Work to complete:
The lines below starting at the line containing "else if ((-6 <? n) && (n <=? 0))%Z then" and ending at the line containing "match rev (dropZeros (rev all)) with" are to be repeated exactly, with both ends kept and nothing else added.

Recorded information:
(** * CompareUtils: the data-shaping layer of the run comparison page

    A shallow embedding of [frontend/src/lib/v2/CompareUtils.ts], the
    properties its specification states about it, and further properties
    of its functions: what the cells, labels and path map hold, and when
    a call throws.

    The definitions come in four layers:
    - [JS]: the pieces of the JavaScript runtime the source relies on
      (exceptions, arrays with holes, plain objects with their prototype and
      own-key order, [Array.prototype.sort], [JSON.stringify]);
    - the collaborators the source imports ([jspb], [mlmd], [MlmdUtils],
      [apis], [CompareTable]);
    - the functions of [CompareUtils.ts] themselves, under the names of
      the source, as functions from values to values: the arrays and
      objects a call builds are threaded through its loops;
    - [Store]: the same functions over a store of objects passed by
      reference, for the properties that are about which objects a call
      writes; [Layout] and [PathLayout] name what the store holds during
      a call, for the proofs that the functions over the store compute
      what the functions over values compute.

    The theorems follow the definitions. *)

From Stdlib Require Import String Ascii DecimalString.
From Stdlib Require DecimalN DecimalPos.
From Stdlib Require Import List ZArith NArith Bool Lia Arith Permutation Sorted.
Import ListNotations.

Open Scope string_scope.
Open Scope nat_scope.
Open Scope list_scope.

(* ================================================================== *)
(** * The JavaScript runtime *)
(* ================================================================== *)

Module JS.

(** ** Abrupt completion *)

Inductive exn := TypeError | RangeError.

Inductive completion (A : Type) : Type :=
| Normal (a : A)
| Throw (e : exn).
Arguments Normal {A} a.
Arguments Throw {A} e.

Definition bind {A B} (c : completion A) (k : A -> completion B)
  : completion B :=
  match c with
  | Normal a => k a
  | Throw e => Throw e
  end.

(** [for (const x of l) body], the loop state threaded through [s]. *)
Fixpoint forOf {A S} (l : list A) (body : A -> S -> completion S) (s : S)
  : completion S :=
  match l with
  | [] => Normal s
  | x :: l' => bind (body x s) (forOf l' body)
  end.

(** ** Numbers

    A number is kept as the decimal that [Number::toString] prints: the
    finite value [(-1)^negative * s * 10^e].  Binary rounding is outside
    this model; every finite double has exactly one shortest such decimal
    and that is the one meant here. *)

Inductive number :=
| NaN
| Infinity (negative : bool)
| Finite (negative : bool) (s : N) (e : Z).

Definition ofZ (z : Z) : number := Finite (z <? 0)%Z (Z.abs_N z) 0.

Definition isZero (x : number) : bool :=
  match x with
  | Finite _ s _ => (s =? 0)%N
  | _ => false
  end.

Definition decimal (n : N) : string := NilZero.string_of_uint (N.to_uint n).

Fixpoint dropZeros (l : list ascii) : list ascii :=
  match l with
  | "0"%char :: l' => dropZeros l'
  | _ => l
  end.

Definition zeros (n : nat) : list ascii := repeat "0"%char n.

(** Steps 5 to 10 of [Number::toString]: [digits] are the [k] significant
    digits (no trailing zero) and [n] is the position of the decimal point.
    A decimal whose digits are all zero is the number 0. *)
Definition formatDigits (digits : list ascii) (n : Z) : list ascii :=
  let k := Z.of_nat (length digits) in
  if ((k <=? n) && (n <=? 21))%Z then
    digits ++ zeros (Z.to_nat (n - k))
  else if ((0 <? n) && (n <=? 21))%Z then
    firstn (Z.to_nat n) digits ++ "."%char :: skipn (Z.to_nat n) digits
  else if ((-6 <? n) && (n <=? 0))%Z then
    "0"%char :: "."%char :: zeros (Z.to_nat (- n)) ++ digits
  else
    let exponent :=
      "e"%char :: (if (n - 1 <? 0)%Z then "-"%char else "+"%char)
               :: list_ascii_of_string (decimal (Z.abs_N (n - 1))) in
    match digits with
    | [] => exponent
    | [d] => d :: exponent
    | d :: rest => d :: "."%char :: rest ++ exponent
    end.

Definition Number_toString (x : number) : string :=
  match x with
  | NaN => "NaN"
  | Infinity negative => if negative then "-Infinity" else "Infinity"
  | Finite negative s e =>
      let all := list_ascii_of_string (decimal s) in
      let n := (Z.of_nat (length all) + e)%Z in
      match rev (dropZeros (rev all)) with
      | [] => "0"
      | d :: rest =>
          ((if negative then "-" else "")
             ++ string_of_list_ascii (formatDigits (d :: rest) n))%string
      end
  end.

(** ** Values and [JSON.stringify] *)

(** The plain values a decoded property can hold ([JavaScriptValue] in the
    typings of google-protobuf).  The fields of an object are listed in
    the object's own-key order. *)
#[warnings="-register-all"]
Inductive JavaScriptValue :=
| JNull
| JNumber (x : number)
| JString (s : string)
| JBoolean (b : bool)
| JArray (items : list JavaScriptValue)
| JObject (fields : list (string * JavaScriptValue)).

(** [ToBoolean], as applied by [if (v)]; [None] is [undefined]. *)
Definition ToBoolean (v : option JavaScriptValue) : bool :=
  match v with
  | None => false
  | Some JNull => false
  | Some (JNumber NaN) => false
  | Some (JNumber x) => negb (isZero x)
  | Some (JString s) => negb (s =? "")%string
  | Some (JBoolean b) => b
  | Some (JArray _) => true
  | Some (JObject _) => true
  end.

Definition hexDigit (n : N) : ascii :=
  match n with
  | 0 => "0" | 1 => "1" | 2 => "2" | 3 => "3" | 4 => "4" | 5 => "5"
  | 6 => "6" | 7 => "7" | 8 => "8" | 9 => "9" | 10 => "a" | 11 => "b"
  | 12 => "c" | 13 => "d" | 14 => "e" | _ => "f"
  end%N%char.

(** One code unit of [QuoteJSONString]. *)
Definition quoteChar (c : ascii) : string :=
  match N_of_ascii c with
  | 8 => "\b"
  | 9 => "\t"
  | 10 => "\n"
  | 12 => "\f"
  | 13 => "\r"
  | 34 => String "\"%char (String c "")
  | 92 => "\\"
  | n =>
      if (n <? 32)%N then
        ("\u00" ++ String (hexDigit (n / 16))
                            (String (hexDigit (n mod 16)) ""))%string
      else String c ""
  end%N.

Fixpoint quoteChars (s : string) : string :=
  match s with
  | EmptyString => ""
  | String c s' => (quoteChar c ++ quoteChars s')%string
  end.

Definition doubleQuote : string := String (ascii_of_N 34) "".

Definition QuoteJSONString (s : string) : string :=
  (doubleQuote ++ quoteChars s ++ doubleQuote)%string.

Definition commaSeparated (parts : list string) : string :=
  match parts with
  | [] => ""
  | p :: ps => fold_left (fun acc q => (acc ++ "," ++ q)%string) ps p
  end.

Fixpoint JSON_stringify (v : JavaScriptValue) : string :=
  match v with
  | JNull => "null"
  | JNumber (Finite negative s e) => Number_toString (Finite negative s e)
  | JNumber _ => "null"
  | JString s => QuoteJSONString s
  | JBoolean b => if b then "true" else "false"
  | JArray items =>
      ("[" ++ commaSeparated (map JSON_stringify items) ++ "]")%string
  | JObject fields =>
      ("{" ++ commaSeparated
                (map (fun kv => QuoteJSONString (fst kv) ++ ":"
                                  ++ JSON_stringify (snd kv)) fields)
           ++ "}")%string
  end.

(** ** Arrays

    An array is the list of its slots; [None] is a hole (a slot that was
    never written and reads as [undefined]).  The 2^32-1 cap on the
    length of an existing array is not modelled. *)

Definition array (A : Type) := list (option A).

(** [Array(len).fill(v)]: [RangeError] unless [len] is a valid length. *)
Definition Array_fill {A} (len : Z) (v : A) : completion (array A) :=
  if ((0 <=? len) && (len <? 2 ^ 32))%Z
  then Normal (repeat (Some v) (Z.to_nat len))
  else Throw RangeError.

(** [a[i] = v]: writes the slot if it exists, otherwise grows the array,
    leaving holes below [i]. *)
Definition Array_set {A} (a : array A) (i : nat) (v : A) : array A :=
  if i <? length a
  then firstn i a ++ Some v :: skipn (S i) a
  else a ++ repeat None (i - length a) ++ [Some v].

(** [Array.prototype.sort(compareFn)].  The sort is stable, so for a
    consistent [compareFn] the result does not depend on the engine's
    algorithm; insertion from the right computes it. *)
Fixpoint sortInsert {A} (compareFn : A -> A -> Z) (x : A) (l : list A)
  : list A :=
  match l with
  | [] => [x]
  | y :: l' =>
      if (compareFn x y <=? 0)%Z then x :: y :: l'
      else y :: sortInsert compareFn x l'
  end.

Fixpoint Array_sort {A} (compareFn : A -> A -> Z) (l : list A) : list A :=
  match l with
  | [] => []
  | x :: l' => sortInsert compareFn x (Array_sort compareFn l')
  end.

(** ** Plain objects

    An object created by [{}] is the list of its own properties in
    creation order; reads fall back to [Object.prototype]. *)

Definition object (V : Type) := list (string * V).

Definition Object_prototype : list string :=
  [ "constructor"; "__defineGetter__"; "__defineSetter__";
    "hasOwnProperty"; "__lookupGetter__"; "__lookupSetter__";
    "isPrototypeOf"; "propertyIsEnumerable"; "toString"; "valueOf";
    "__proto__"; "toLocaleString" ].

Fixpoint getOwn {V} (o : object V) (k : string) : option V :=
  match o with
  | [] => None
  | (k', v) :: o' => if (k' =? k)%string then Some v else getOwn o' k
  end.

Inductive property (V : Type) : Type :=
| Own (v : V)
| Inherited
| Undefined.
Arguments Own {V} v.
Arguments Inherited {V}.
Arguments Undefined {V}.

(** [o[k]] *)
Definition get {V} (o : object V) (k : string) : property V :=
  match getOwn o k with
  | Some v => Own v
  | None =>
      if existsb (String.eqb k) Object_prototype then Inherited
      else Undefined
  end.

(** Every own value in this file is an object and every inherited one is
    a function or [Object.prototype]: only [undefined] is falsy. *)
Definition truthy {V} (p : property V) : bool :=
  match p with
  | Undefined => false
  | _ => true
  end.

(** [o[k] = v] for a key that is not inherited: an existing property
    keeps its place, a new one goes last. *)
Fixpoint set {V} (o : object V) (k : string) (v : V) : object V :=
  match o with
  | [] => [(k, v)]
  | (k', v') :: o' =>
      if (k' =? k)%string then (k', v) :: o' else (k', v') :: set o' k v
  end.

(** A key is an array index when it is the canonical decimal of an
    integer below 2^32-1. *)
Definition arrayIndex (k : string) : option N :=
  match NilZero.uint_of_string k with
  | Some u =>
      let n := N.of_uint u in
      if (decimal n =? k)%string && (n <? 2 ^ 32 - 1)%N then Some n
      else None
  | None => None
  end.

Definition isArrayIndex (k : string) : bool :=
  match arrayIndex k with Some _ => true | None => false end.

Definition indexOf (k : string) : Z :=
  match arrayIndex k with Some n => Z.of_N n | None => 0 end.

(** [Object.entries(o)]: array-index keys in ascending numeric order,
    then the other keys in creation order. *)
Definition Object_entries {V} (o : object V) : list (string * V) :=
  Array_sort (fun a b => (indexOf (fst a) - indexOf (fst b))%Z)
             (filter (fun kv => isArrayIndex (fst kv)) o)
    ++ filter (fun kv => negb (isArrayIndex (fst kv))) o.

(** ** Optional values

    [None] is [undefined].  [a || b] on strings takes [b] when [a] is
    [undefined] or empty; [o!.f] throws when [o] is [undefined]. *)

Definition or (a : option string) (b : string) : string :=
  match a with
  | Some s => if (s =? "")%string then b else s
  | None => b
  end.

Exercise result:
  else if ((-6 <? n) && (n <=? 0))%Z then
    "0"%char :: "."%char :: zeros (Z.to_nat (- n)) ++ digits
  else
    let exponent :=
      "e"%char :: (if (n - 1 <? 0)%Z then "-"%char else "+"%char)
               :: list_ascii_of_string (decimal (Z.abs_N (n - 1))) in
    match digits with
    | [] => exponent
    | [d] => d :: exponent
    | d :: rest => d :: "."%char :: rest ++ exponent
    end.

Definition Number_toString (x : number) : string :=
  match x with
  | NaN => "NaN"
  | Infinity negative => if negative then "-Infinity" else "Infinity"
  | Finite negative s e =>
      let all := list_ascii_of_string (decimal s) in
      let n := (Z.of_nat (length all) + e)%Z in
      match rev (dropZeros (rev all)) with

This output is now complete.